- _PROBLEM DETAILS_: Could you set down exactly the lines of the data below, starting at the one that holds "split; [done|]. split; [by eexists|]." and ending at the one that holds "Definition sent_example : messages_db", both included, and only those?

[Start of Attachment]

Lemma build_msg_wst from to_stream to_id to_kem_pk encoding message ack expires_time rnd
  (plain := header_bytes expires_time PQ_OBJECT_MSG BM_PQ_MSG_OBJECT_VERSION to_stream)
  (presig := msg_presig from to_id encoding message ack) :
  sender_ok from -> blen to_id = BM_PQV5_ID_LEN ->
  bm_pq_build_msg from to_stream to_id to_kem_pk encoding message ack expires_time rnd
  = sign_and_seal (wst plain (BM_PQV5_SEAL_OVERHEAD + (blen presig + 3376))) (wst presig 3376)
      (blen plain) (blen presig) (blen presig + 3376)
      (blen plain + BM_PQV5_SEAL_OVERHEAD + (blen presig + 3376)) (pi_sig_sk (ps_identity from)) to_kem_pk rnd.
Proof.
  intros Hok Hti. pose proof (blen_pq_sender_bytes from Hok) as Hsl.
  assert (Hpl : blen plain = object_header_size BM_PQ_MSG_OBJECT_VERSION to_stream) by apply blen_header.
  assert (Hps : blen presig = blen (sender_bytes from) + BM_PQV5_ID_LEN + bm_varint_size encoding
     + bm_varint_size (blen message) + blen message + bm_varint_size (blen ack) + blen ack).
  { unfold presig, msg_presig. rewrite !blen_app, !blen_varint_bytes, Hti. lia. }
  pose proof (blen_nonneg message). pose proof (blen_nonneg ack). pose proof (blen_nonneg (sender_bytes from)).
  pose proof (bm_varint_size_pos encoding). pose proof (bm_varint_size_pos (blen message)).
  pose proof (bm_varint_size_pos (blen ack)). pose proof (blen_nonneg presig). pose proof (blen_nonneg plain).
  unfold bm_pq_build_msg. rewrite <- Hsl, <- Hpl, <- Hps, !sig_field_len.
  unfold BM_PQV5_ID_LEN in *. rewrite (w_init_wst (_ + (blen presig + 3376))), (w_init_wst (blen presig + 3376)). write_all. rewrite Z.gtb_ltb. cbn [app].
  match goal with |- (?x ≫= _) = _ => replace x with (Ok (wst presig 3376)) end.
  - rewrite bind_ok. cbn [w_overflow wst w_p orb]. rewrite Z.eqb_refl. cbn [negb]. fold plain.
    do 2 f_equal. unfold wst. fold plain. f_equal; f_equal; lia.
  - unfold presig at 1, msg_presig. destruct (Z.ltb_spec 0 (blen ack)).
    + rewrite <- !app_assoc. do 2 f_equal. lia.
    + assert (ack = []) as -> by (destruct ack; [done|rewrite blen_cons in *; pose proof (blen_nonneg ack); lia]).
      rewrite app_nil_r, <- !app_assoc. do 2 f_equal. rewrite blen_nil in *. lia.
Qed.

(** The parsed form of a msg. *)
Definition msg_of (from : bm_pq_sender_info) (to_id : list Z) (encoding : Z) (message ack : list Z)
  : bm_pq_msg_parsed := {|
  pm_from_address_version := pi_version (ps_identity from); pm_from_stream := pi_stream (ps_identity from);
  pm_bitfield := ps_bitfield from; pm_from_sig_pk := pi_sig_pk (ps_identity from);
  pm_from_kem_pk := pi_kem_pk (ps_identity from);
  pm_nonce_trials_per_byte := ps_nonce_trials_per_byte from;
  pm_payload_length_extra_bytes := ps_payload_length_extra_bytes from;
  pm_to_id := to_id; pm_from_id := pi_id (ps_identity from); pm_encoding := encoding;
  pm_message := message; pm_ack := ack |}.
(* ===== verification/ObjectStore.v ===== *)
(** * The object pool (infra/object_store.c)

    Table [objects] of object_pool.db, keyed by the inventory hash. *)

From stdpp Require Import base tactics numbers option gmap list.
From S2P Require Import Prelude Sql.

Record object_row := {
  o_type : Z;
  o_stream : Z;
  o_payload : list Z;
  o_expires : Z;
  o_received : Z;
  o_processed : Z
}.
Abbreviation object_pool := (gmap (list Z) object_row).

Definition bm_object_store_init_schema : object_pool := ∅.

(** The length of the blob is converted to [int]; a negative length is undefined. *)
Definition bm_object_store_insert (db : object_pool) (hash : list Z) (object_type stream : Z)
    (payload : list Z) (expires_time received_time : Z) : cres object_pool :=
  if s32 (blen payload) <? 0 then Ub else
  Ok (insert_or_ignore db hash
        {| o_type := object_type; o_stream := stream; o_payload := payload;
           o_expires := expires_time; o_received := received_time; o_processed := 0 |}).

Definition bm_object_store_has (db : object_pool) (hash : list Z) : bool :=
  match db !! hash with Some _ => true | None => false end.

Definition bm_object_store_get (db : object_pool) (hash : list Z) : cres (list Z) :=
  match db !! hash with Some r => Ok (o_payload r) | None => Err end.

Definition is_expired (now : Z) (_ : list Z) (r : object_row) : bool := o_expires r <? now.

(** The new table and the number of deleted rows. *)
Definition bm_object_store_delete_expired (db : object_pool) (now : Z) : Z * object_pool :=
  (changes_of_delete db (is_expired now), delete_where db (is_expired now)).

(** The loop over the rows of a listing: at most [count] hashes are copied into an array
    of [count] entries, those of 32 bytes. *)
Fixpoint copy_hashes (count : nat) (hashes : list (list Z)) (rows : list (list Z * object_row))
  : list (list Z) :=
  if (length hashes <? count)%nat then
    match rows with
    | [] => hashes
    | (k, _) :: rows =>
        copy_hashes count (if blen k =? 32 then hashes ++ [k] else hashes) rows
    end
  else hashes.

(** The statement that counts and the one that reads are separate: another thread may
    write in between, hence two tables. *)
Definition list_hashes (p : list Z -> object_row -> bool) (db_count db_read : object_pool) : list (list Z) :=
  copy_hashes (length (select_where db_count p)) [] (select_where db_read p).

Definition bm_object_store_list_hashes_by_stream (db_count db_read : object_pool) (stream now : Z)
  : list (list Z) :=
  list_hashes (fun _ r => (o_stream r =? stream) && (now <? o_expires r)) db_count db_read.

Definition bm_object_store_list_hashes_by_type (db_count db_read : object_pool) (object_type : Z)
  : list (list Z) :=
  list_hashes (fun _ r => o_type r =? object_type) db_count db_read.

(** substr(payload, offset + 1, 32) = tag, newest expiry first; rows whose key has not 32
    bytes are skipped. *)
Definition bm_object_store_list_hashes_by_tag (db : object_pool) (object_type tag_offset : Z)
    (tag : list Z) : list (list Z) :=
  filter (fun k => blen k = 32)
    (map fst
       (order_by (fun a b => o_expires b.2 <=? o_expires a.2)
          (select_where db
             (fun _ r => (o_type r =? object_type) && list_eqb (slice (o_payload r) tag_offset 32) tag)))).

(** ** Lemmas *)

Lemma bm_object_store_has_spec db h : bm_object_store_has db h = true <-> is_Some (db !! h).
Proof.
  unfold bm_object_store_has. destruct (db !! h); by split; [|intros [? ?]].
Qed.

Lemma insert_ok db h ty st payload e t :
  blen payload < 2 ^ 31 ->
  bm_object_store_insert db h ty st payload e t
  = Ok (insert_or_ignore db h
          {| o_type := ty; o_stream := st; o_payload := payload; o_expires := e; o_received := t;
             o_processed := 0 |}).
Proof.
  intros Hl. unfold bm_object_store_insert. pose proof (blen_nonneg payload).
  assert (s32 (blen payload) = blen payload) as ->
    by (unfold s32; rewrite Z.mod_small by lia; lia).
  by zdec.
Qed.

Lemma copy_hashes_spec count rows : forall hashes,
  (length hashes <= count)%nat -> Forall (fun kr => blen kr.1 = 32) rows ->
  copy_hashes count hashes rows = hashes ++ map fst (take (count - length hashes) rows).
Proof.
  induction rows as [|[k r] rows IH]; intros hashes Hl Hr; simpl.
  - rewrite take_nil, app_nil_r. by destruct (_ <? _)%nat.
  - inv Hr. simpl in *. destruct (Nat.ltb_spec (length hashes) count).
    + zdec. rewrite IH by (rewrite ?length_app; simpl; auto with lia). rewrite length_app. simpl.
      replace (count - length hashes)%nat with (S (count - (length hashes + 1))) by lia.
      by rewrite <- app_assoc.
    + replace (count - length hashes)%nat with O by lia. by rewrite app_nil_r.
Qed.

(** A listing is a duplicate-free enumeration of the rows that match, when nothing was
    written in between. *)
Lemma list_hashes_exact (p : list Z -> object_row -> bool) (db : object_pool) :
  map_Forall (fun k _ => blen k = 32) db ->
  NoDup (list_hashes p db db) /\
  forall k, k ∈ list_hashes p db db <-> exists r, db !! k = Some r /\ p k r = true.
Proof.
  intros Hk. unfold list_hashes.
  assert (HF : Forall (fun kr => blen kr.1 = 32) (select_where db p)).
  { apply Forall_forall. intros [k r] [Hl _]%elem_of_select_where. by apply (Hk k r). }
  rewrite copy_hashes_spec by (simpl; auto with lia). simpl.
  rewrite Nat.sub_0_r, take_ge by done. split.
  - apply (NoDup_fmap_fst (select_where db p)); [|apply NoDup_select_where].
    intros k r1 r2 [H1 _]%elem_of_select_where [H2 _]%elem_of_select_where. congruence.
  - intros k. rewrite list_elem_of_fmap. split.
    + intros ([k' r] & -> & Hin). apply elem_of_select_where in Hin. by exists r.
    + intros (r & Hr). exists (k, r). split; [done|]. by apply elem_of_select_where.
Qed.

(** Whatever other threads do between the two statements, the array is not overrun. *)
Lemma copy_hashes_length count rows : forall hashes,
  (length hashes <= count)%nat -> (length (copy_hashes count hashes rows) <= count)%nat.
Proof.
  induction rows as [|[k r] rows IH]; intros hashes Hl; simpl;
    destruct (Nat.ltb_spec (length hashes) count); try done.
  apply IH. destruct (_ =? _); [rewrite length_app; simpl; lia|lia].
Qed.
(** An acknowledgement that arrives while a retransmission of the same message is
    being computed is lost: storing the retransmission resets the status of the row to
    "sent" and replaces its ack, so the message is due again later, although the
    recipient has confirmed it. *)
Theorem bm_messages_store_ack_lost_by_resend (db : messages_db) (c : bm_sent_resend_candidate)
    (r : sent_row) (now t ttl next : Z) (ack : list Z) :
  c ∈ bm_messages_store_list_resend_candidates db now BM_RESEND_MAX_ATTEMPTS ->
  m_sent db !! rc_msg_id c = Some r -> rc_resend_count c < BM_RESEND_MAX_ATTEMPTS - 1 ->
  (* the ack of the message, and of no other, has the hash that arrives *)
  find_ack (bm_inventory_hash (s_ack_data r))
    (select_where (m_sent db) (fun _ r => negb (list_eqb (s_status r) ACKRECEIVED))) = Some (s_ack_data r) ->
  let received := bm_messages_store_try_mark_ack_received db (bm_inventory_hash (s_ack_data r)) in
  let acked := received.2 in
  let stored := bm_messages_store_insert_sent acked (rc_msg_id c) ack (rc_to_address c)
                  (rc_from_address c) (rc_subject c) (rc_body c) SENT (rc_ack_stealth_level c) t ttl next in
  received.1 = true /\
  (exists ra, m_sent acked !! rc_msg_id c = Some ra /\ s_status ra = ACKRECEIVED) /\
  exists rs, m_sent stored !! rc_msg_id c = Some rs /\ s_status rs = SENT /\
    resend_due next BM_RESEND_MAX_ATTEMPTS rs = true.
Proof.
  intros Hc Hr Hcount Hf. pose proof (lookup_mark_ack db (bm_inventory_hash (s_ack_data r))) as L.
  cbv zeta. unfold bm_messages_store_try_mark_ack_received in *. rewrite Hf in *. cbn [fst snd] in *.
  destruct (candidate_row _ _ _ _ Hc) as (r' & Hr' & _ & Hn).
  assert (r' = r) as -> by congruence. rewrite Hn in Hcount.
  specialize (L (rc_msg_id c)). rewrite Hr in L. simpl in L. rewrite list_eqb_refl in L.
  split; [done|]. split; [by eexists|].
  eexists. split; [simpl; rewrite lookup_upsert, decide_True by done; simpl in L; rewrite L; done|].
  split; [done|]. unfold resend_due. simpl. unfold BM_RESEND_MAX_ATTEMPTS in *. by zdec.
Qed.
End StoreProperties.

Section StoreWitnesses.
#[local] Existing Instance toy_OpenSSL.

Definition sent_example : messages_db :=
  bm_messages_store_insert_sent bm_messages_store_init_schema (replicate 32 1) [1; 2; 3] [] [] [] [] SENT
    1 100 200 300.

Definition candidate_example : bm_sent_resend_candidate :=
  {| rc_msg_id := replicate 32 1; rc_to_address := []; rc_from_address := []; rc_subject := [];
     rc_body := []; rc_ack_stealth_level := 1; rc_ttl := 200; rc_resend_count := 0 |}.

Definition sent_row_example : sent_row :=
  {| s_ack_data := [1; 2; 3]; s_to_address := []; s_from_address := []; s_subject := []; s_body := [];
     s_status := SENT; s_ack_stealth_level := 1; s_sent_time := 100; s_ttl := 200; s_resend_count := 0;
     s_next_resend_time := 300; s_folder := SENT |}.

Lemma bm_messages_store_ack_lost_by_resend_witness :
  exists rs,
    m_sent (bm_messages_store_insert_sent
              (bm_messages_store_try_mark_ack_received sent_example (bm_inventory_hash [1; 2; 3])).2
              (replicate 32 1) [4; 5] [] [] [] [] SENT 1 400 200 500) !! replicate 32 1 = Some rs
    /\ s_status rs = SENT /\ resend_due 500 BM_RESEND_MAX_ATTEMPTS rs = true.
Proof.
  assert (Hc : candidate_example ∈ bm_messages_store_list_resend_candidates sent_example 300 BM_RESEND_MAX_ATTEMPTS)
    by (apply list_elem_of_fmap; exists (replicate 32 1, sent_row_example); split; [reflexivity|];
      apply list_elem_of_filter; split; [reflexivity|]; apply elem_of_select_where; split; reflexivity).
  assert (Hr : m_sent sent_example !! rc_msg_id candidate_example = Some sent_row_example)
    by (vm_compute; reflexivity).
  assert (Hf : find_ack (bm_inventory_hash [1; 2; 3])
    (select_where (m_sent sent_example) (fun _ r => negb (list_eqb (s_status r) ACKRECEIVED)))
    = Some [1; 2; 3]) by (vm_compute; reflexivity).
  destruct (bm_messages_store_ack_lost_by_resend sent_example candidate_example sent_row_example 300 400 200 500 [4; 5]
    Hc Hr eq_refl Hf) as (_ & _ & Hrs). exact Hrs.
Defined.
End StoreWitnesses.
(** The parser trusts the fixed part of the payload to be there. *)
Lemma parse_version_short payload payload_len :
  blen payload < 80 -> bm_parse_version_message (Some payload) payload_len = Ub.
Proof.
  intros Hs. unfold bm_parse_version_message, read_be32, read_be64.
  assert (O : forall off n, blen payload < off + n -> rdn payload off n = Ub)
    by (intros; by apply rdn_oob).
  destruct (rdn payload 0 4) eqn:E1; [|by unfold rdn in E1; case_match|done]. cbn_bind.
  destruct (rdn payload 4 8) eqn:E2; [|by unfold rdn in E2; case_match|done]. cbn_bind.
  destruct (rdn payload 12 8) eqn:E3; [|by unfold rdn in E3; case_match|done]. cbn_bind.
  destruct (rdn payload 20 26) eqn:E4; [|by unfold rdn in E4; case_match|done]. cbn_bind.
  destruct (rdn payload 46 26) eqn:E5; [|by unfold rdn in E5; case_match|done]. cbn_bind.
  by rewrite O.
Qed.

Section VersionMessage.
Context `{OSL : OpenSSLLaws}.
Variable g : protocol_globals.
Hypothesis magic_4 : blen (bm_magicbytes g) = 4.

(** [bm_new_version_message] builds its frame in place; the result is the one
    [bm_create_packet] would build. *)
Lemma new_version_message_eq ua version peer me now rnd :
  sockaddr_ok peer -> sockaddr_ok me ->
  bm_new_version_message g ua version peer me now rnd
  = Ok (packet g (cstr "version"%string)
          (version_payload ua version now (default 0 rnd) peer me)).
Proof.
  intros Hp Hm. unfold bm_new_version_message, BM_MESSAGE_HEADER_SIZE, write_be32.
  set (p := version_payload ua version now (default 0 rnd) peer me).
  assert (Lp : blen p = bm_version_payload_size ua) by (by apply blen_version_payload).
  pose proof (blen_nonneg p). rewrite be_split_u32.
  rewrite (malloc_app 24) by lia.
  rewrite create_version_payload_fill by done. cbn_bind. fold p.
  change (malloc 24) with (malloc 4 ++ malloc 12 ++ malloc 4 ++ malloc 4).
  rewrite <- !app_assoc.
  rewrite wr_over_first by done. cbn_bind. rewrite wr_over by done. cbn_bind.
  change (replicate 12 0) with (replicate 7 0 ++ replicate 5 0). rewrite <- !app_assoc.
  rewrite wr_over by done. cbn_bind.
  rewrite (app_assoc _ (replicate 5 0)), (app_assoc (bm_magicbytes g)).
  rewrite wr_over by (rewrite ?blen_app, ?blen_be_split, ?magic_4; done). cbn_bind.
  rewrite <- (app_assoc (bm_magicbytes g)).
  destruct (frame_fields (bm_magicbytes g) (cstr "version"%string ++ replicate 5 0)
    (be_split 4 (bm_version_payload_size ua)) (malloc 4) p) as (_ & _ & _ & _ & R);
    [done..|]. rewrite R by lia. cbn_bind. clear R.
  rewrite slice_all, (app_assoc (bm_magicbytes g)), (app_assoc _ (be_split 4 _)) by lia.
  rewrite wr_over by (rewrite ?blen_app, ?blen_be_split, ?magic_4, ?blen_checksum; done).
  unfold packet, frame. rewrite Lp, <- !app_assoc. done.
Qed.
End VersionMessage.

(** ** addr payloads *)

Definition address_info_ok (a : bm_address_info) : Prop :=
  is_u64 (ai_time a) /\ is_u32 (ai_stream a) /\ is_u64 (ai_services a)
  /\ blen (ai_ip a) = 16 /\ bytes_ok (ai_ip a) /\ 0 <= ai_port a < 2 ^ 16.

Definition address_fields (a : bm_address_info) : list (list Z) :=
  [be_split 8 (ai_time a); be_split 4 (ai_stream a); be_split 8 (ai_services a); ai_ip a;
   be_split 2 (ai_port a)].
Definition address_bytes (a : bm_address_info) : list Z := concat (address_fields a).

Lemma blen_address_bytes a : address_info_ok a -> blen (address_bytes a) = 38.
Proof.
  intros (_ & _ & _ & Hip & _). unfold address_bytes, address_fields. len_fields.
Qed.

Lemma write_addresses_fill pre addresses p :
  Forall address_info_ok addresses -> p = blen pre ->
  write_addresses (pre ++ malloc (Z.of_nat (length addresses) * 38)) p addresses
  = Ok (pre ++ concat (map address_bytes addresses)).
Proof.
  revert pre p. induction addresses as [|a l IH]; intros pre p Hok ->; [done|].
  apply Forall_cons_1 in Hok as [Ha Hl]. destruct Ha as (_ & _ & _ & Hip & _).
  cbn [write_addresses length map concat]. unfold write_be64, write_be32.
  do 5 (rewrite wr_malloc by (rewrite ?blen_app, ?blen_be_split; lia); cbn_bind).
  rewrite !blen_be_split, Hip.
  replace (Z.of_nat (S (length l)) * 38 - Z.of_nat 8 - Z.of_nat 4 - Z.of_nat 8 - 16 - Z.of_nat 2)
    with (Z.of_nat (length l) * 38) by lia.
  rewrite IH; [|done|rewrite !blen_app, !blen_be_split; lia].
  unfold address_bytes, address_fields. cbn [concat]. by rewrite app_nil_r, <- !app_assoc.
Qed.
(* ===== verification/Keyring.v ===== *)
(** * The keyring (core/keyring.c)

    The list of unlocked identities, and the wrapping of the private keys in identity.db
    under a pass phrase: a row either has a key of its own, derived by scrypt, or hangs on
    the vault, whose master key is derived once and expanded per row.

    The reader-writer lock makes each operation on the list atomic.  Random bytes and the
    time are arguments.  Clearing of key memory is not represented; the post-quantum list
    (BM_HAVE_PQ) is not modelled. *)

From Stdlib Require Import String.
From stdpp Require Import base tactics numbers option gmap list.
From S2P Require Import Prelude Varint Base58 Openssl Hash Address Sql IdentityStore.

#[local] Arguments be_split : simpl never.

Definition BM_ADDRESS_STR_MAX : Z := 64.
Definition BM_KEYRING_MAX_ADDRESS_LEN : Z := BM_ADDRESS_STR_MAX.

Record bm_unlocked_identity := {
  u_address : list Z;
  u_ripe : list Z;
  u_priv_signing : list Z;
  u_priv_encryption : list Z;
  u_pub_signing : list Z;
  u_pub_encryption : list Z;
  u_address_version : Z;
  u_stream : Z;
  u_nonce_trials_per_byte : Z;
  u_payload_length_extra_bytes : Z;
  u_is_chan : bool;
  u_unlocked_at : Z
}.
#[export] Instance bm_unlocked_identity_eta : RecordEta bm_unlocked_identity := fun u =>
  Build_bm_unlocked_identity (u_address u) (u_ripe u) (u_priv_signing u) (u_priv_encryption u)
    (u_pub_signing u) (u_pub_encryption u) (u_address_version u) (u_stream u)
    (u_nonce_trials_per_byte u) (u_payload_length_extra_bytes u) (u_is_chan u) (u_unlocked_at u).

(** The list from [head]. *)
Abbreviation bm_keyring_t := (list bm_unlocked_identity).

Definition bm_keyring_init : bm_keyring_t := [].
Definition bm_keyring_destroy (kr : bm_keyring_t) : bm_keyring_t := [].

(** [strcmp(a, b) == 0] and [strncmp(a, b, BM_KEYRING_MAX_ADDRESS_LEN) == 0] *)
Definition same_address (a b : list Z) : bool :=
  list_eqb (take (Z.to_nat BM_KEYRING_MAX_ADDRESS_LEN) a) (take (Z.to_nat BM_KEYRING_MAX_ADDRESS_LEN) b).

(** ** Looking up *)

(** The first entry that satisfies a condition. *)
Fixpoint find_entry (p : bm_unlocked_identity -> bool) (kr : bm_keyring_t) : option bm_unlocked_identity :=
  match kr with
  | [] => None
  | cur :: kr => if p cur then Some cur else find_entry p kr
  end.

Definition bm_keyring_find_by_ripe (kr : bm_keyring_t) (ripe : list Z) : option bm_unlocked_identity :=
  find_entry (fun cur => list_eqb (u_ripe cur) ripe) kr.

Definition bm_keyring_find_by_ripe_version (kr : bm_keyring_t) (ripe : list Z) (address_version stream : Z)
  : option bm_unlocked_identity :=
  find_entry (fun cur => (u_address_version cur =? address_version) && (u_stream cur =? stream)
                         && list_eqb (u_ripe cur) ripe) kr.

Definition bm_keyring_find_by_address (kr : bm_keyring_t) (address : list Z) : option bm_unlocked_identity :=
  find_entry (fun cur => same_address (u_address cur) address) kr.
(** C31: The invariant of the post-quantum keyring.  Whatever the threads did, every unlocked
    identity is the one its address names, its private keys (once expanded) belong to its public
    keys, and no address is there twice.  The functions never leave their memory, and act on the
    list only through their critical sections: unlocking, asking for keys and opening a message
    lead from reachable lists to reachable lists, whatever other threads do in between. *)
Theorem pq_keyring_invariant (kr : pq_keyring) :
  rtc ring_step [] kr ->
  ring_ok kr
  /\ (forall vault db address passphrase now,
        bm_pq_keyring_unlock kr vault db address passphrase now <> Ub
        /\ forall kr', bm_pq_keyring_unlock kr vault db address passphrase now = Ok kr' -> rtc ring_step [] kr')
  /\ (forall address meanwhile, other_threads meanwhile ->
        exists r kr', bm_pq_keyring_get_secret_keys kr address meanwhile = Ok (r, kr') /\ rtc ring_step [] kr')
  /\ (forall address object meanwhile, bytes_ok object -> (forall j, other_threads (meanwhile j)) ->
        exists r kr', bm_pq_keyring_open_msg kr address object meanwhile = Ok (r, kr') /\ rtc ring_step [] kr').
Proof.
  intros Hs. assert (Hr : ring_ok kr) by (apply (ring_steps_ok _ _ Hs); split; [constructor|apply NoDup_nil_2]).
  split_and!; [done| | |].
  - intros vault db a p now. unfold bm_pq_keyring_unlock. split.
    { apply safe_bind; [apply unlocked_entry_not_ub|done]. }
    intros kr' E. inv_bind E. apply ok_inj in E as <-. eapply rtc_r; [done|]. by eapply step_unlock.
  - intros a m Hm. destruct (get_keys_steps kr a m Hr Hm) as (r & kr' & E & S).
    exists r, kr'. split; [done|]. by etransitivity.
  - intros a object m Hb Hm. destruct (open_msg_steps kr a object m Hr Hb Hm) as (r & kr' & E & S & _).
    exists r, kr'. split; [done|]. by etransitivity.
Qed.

[End of Attachment]

- _SOLUTION_:
  split; [done|]. split; [by eexists|].
  eexists. split; [simpl; rewrite lookup_upsert, decide_True by done; simpl in L; rewrite L; done|].
  split; [done|]. unfold resend_due. simpl. unfold BM_RESEND_MAX_ATTEMPTS in *. by zdec.
Qed.
End StoreProperties.

Section StoreWitnesses.
#[local] Existing Instance toy_OpenSSL.

Definition sent_example : messages_db :=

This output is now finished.